Ficámos sem dúvida sobre o destino daquela noite. Ele disponibilizou-se para nos guiar até ao albergue. Trocámos algumas palavras sobre o local e sobretudo sobre o estado do caminho para lá. Talvez não tenhamos percebido informações suficientes sobre este último aspecto...

ERG CHEBBI




  • Fácil. Basta seguirem-nos! – disse-nos, quando já nos apresentava o seu ajudante que passou a ocupar o lugar de pendura numa 4L. Partimos na expectativa, seguindo a carrinha de perto. Atravessámos Rissani na hora de ponta, deixámos a cidade e começamos a percorrer uma estrada com pouco trânsito que fendia uma zona inóspita. Cerca de vinte quilómetros depois de Rissani, no meio de uma recta extensa, uma placa indicava, “Albergue Erg Chebbi”. Iríamos a caminho do lusco-fusco.
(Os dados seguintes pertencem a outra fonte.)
Lemma author_prefix_spec ns a prefix t :
  length ns = 32 → length a = 32 → id_wf t →
  in_bounds records_id_le (author_prefix ns a prefix) t ↔
    t.1 = (ns, a) ∧ (prefix `prefix_of` t.2 ∨ carry_extra prefix t.2).
Proof.
  intros Hns Ha Ht. unfold author_prefix, author_key.
  destruct (increment_cases prefix) as [(p & b & n & Hb & ->)| ->].
  { rewrite increment_carry by done. rewrite same_author_bounds, increment_between, carry_extra_iff by done.
    done. }
  rewrite increment_overflow. generalize (length prefix). clear prefix. intros m.
  assert (Hno : ∀ k, (replicate m xff `prefix_of` k ∨ carry_extra (replicate m xff) k) ↔
    replicate m xff `prefix_of` k).
  { intros k. pose proof (carry_extra_ff m k). tauto. }
  rewrite Hno. destruct (increment_cases a) as [(p & b & n & Hb & Hea)|Hea].
  - rewrite Hea at 2. rewrite increment_carry by done. apply ff_bounds; [|done].
    intros [[n' c] k] [Hn' Hc]. cbn [fst snd upper_ok] in *. rewrite id_le_unfold.
    rewrite Hea. rewrite <-increment_succ by (rewrite <-?Hea; congruence).
    set (a' := p ++ _). split.
    + intros Hn. destruct (decide (n' = ns)) as [->|Hne].
      * right. split; [done|]. intros Hle. apply Hn. right. split; [done|].
        destruct (decide (a' = c)); [by right|by left].
      * left. split; [|done]. apply bytes_lt_trichotomy. intros Hle. apply Hn. left. auto.
    + intros [[Hle Hne]|[E1 Hn]] [[Hle' Hne']|[E2 Hcase]]; [|congruence..|].
      * by apply Hne, (anti_symm bytes_le).
      * apply Hn. by destruct Hcase as [[? _]|[-> _]].
  - rewrite Hea at 2. rewrite increment_overflow. fold (namespace_end ns). apply ff_bounds; [|done].
    intros t' Ht'. rewrite namespace_end_spec by done. pose proof Ht' as [_ Hc].
    assert (Hle : bytes_le t'.1.2 a) by (rewrite Hea, Ha, <-Hc; apply ff_greatest).
    split; [|by intros [[? _]|[-> _]]]. intros ?.
    destruct (decide (t'.1.1 = ns)); [by right|by left].
Qed.

(** The bounds of a prefix are not inverted. *)
Lemma author_prefix_valid ns a prefix :
  length ns = 32 → length a = 32 → bounds_valid records_id_le (author_prefix ns a prefix).
Proof.
  intros Hns Ha. assert (Hin : in_bounds records_id_le (author_prefix ns a prefix) (ns, a, prefix)).
  { apply author_prefix_spec; [done..|]. split; [done|]. by left. }
  destruct Hin as [_ Hup]. revert Hup. unfold author_prefix, author_key.
  destruct (increment_by_one prefix) as [[] ?], (increment_by_one a) as [[] ?],
    (increment_by_one ns) as [[] ?]; simpl; intros Hup; try done; by apply (not_le_le records_id_le).
Qed.
Lemma by_key_new_spec ns kf t :
  length ns = 32 → by_key_wf t → plain_filter kf →
  in_bounds by_key_le (by_key_new ns kf) t ↔ t.1.1 = ns ∧ key_matches kf t.1.2 = true.
Proof.
  intros Hns Ht Hkf. pose proof (by_key_end_spec ns t Hns Ht) as Hend.
  unfold in_bounds. destruct kf as [|key|p]; cbn [key_matches plain_filter by_key_new] in *.
  - assert (Hst : lower_ok by_key_le (by_key_namespace ns).1 t ↔ bytes_le ns t.1.1).
    { unfold by_key_namespace. destruct (increment_by_one ns) as [[] ?]; cbn [fst lower_ok];
        rewrite by_key_start by done.
      all: split; [by intros [[? _]|[-> _]]|]; intros Hle.
      all: destruct (decide (ns = t.1.1)) as [Heq|]; [right; split; [done|]; apply bytes_le_prefix, prefix_nil|by left]. }
    rewrite Hst, Hend. split; [|by intros [-> _]]. intros [??]. split; [by apply (anti_symm bytes_le)|done].
  - rewrite bool_decide_eq_true. cbn [fst snd lower_ok upper_ok]. rewrite by_key_start by done. destruct t as [[n k] a]. destruct Ht as [Hn Ha].
    cbn [fst snd upper_ok] in *. unfold by_key_le. change (lex_le (lex_le bytes_le bytes_le) bytes_le) with records_id_le.
    rewrite id_le_unfold. split.
    + intros [H1 H2].
      assert (ns = n) as <-.
      { destruct H1 as [[H1 _]|[-> _]]; [|done]. destruct H2 as [[H2 _]|[-> _]]; [|done].
        by apply (anti_symm bytes_le). }
      destruct H1 as [[_ ?]|[_ H1]]; [done|]. destruct H2 as [[_ ?]|[_ H2]]; [done|].
      split; [done|]. destruct H2 as [[H2 _]|[-> _]]; [|done]. by apply (anti_symm bytes_le).
    + intros [-> ->]. split; [by right|]. right. split; [done|]. right. split; [done|].
      pose proof (ff_greatest a) as Hf. by rewrite Ha in Hf.
  - rewrite bool_decide_eq_true. pose proof (plain_no_carry p t.1.2 Hkf) as Hnc.
    destruct (increment_cases p) as [(q & b & m & Hb & ->)|Hp].
    + rewrite increment_carry by done. cbn [fst snd lower_ok upper_ok]. rewrite !by_key_start by done.
      destruct t as [[n k] a]. cbn [fst snd] in *.
      pose proof (increment_between q b m k Hb) as Hbt. rewrite <-carry_extra_iff in Hbt by done.
      set (lo := q ++ b :: _) in *. set (hi := q ++ byte_succ b :: _) in *. split.
      * intros [H1 H2]. assert (ns = n) as <-.
        { destruct H1 as [[H1 Hne]|[-> _]]; [|done]. exfalso. apply H2. by left. }
        destruct H1 as [[_ ?]|[_ H1]]; [done|]. split; [done|].
        destruct (proj1 Hbt) as [|]; [|done..]. split; [done|]. intros ?. apply H2. by right.
      * intros [<- Hpre]. destruct (proj2 Hbt) as [Hlo Hhi]; [by left|]. split; [by right|].
        intros [[_ ?]|[_ ?]]; done.
    + set (m := length p) in *. rewrite Hp in *. clearbody m. rewrite increment_overflow.
      assert (Hup : upper_ok by_key_le (by_key_namespace ns).2 t ↔ upper_ok by_key_le
        (let '(ok, ns_end) := increment_by_one ns in
         if (ok : bool) then Excluded (ns_end, [], zero32) else Unbounded) t).
      { unfold by_key_namespace. by destruct (increment_by_one ns) as [[] ?]. }
      destruct (increment_by_one ns) as [ok ns_end]. cbn [fst snd lower_ok].
      rewrite <-Hup, Hend, by_key_start, <-above_ff by done. split.
      * intros [[[? Hne]|[-> ?]] ?]; [|done]. destruct Hne. by apply (anti_symm bytes_le).
      * intros [-> ?]. split; [by right|done].
Qed.
Lemma records_sorted q ns tr tk :
  tables_ok ns tr tk → plain_filter (filter_key q) → author_wf (filter_author q) →
  StronglySorted (directed (sort_direction q) (order_by AuthorKey))
    (omap (row_entry q (item_filter q)) (record_items q ns tr)).
Proof.
  intros Hok Hkf Haf. pose proof Hok as (_ & Hwf & _).
  apply StronglySorted_omap with (R := λ x y, directed (sort_direction q) (item_le records_id_le) x y ∧
    x ∈ record_items q ns tr ∧ y ∈ record_items q ns tr).
  - intros [[[n a] k] v] [[[n' a'] k'] v'] x y (Hle & Hx & Hy) (Hmx & _ & ->)%row_entry_Some (Hmy & _ & ->)%row_entry_Some.
    destruct (proj1 (elem_of_record_items q ns tr tk _ _ Hok Hkf Haf) (conj Hx Hmx)) as (Hkx & Hnx & _).
    destruct (proj1 (elem_of_record_items q ns tr tk _ _ Hok Hkf Haf) (conj Hy Hmy)) as (Hky & Hny & _).
    cbn in Hnx, Hny. subst n n'. unfold directed, flip, item_le in *.
    destruct (sort_direction q); cbn [order_by]; rewrite !entry_author, !entry_key by (by eapply Hwf); cbn in *;
      apply id_le_unfold in Hle as [[_ ?]|[_ Hle]]; try done; exact Hle.
  - eapply StronglySorted_impl_in; [|apply record_items_sorted]. done.
Qed.

Lemma records_NoDup q ns tr tk :
  tables_ok ns tr tk → plain_filter (filter_key q) → author_wf (filter_author q) →
  NoDup (omap (row_entry q (item_filter q)) (record_items q ns tr)).
Proof.
  intros Hok Hkf Haf. pose proof Hok as (_ & Hwf & _). apply NoDup_omap.
  - intros [k v] [k' v'] e Hx Hy (Hmx & _ & Hex)%row_entry_Some (Hmy & _ & Hey)%row_entry_Some.
    destruct (proj1 (elem_of_record_items q ns tr tk _ _ Hok Hkf Haf) (conj Hx Hmx)) as (Hkx & _).
    destruct (proj1 (elem_of_record_items q ns tr tk _ _ Hok Hkf Haf) (conj Hy Hmy)) as (Hky & _).
    assert (Hid : flat k = flat k') by (by rewrite <-(into_entry_id k v), <-(into_entry_id k' v'), <-Hex, <-Hey).
    apply flat_inj in Hid as ->; [|by eapply Hwf..]. f_equal. congruence.
  - apply NoDup_in_direction, NoDup_filter. eapply NoDup_fmap_1, (NoDup_table_items records_id_le).
Qed.

End Tables.
Lemma heads_encoding_exact_witness :
  ∃ bytes h', heads_encode ex_heads None = Ok bytes ∧ heads_decode bytes = Ok h' ∧
    ∀ a t, heads h' !! a = Some t ↔
      heads ex_heads !! a = Some t ∧ ∀ a', heads ex_heads !! a' = Some t → bytes_le a' a.
Proof. apply (heads_encoding_exact ex_heads). vm_compute. discriminate. Defined.
Lemma cap_merge_id self other changed c :
  cap_merge self other = Ok (changed, c) → cap_id c = cap_id self.
Proof.
  unfold cap_merge. case_bool_decide as Hid; [|done]. simpl.
  destruct self, other; intros [= <- <-]; done.
Qed.

End Steps.

Section FsProps.
  Context {TR TK TL DbErr : Type} `{HB : Blake3Hash}
    `{HTR : !Table TR DbErr RecordsId RecordsValue}
    `{HTK : !Table TK DbErr RecordsByKeyId ()}
    `{HTL : !Table TL DbErr LatestPerAuthorKey LatestPerAuthorValue}
    `{LR : !TableLaws TR DbErr RecordsId RecordsValue records_id_le}
    `{LK : !TableLaws TK DbErr RecordsByKeyId () (lex_le (lex_le bytes_le bytes_le) bytes_le)}
    `{LL : !TableLaws TL DbErr LatestPerAuthorKey LatestPerAuthorValue (lex_le bytes_le bytes_le)}
    `{HP : !DownloadPolicyStore (StoreInstance TR TK TL) DbErr}
    `{HK : !Ed25519} `{HKL : !Ed25519Laws} `{HC : !Channels}.

Local Notation R := (Replica (StoreInstance TR TK TL)).
(* ===== verification/MerkleConsistency.v ===== *)
(** * Consistency proofs of a log

    The verifier walks two cursors from the leaves to the root; the prover follows
    the splits of the tree from the root. A [route] is the list of turns that both
    take: the verifier is shown to fold the path along it, and the fold to relate
    the root of the old tree to the root of the new one. *)
From stdpp Require Import base tactics list gmap countable orders sorting strings.
From Stdlib Require Import ZArith Lia Strings.Byte.
From S2P Require Import Prelude Bytes IdTypes Merkle MerkleFacts.

Local Open Scope N_scope.

(** ** Shifting *)

Lemma land_1_odd x : (N.land x 1 =? 1) = N.odd x.
Proof. by destruct x as [|[]]. Qed.

Lemma land_1_even x : (N.land x 1 =? 0) = N.even x.
Proof. by destruct x as [|[]]. Qed.

Lemma odd_odd x : N.odd (2 * x + 1) = true.
Proof. apply N.odd_spec. by exists x. Qed.

Lemma odd_even x : N.odd (2 * x) = false.
Proof. rewrite <-N.negb_even, (proj2 (N.even_spec (2 * x))); [done|]. by exists x. Qed.

Lemma half_odd x : N.shiftr (2 * x + 1) 1 = x.
Proof. rewrite N.shiftr_div_pow2. symmetry. by apply (N.div_unique _ _ _ 1). Qed.

Lemma half_even x : N.shiftr (2 * x) 1 = x.
Proof. rewrite N.shiftr_div_pow2. symmetry. apply (N.div_unique _ _ _ 0); [done|]. change (2 ^ 1) with 2. lia. Qed.

Lemma pow_pos t : 0 < 2 ^ t.
Proof. apply N.neq_0_lt_0, N.pow_nonzero. lia. Qed.

#[export] Hint Resolve pow_pos : merkle.

Lemma pow_S t : 2 ^ (t + 1) = 2 * 2 ^ t.
Proof. rewrite N.add_1_r. apply N.pow_succ_r'. Qed.

Lemma pow_le_inv a b : 2 ^ a ≤ 2 ^ b → a ≤ b.
Proof. apply N.pow_le_mono_r_iff. lia. Qed.

Lemma pow_lt_inv a b : 2 ^ a < 2 ^ b → a < b.
Proof. apply N.pow_lt_mono_r_iff. lia. Qed.

Lemma div_pow_add x y t z : z ≤ t → (x + 2 ^ t * y) / 2 ^ z = x / 2 ^ z + 2 ^ (t - z) * y.
Proof.
  intros Hz. replace (2 ^ t) with (2 ^ z * 2 ^ (t - z)) by (rewrite <-N.pow_add_r; f_equal; lia).
  rewrite <-N.mul_assoc, (N.mul_comm (2 ^ z)), N.div_add; [done|]. pose proof (pow_pos z). lia.
Qed.

(** A number is an even number followed by ones. *)
Lemma trailing_ones x : ∃ z q, x = 2 ^ z * (2 * q) + (2 ^ z - 1).
Proof.
  induction x as [|x IH|x IH] using N.binary_ind.
  - exists 0, 0. done.
  - exists 0, x. change (2 ^ 0) with 1. lia.
  - destruct IH as (z & q & ->). exists (z + 1), q. rewrite pow_S.
    pose proof (pow_pos z). lia.
Qed.

(** A positive number is an odd number followed by zeros. *)
Lemma trailing_zeros x : 0 < x → ∃ z q, x = 2 ^ z * (2 * q + 1).
Proof.
  induction x as [|x IH|x IH] using N.binary_ind; intros Hx.
  - lia.
  - destruct IH as (z & q & ->); [lia|]. exists (z + 1), q. rewrite pow_S. lia.
  - exists 0, x. change (2 ^ 0) with 1. lia.
Qed.

Lemma shift_while_odd_spec fuel z q n :
  2 ^ z * (2 * q) + (2 ^ z - 1) < 2 ^ N.of_nat fuel →
  shift_while_odd fuel (2 ^ z * (2 * q) + (2 ^ z - 1)) n = (2 * q, n / 2 ^ z).
Proof.
  revert z n. induction fuel as [|fuel IH]; intros z n Hf.
  - change (2 ^ N.of_nat 0) with 1 in Hf. pose proof (pow_pos z).
    destruct (N.eq_dec z 0) as [->|Hz].
    + change (2 ^ 0) with 1 in *. rewrite N.div_1_r. simpl. f_equal. lia.
    + exfalso. assert (Hz' : 2 ^ 1 ≤ 2 ^ z) by (apply N.pow_le_mono_r; lia).
      change (2 ^ 1) with 2 in Hz'. lia.
  - cbn [shift_while_odd]. rewrite land_1_odd. destruct (N.eq_dec z 0) as [->|Hz].
    + change (2 ^ 0) with 1. rewrite N.div_1_r.
      replace (1 * (2 * q) + (1 - 1)) with (2 * q) by lia. by rewrite odd_even.
    + replace z with (N.succ (z - 1)) in * by lia. set (y := z - 1) in *. rewrite N.pow_succ_r' in *.
      pose proof (pow_pos y).
      replace (2 * 2 ^ y * (2 * q) + (2 * 2 ^ y - 1)) with (2 * (2 ^ y * (2 * q) + (2 ^ y - 1)) + 1) in * by lia.
      rewrite odd_odd, half_odd, IH.
      * f_equal. rewrite N.shiftr_div_pow2, N.div_div; [done|done|lia].
      * rewrite Nat2N.inj_succ, N.pow_succ_r' in Hf. lia.
Qed.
O asfalto acabava ali. Anoiteceu, mal entrámos na terra batida. A carrinha entrou à nossa frente e iniciou um bailado sobre o terreno quase lavrado, em uma sucessão de curvas aparentemente desnecessária. O solo foi amolecendo e nós passámos a rodar mais devagar. Seguimos a carrinha que ia ganhando alguma distância, à medida que o solo ficava cada vez mais escorregadio. Até que o Paulo saiu do trilho, apanhou areia solta, enterrou a GS e caiu lentamente para o lado da areia. Parei e estacionei a moto com alguma dificuldade, aflito para lhe fixar o descanso que se enfiava chão dentro. Mas só foi preciso endireitar a BMW. O Paulo já estava em pé a verificar que não havia estragos. A partir dali dissemos aos guias que os queríamos bem na nossa frente a iluminar a pista. Arrancámos e seguimos devagar. Daí a pouco, vislumbrámos o que parecia ser um pequeno forte da Legião Estrangeira. Era o albergue, ainda pouco nítido, meio enterrado na areia e envolto em uma nuvem de pó que também nos cercava. Embora o solo fosse maioritariamente terra batida, havia um bom pedaço de areia mesmo à entrada do albergue. Quando ultrapassámos os muros que nos ladeavam e entrámos no recinto, o solo tornou-se mais duro. Tínhamos sobrevivido à passagem do deserto.
Parámos as motos, fomos à recepção, indicaram-nos o quarto, tiramos as malas e andámos 10 metros até à porta do quarto, de arqutectura simples, com camas baixas, mobília elementar e uma casa de banho funcional, onde não faltava um lavatório em pedra com fósseis. As paredes em adobe completavam a atmosfera rústica do quarto.
Sacudimos o pó que carregávamos e fomos jantar. A sala tinha paredes lisas de adobe, uma mesa recheada de livros de viagens e um frigorífico comunitário. A um canto sentava-se uma mulher com traços asiáticos que jantava sozinha e a meio da sala estava um casal de anglófonos. Nós ocupávamos outro canto junto de uma janela falsa. Em redor, uma escuridão que criava alguma expectativa quanto ao cenário do dia seguinte.
Jantámos quando quisemos, onde quisemos, conversámos com os anfitriões, demos uma volta pelo interior do “forte”. Celebrámos a nossa chegada ao deserto com duas garrafitas de ”Magos” que tínhamos previamente colocado no frigorífico comunitário. A luz “faltou” quando tomávamos algumas notas no quarto. Era habitual ser cortada, para poupar energia.

QUARTO DIA
DO DESERTO A OUARZAZATE, PELOS CASBÁS E PALMEIRAIS



De manhã, não resistimos a subir ao telhado do albergue, ainda antes de tomarmos um (robusto) pequeno-almoço. Da açoteia, tentámos visualizar o caminho da noite anterior quando da chegada ao albergue. Para oeste, a pista que havíamos feito na noite anterior parecia rectilínea e mantinha-se sem movimento. Para norte, outra pista levava ao albergue vizinho. Para sul, idem. Todo o cenário era terra batida amarelada com algumas pedritas à mistura.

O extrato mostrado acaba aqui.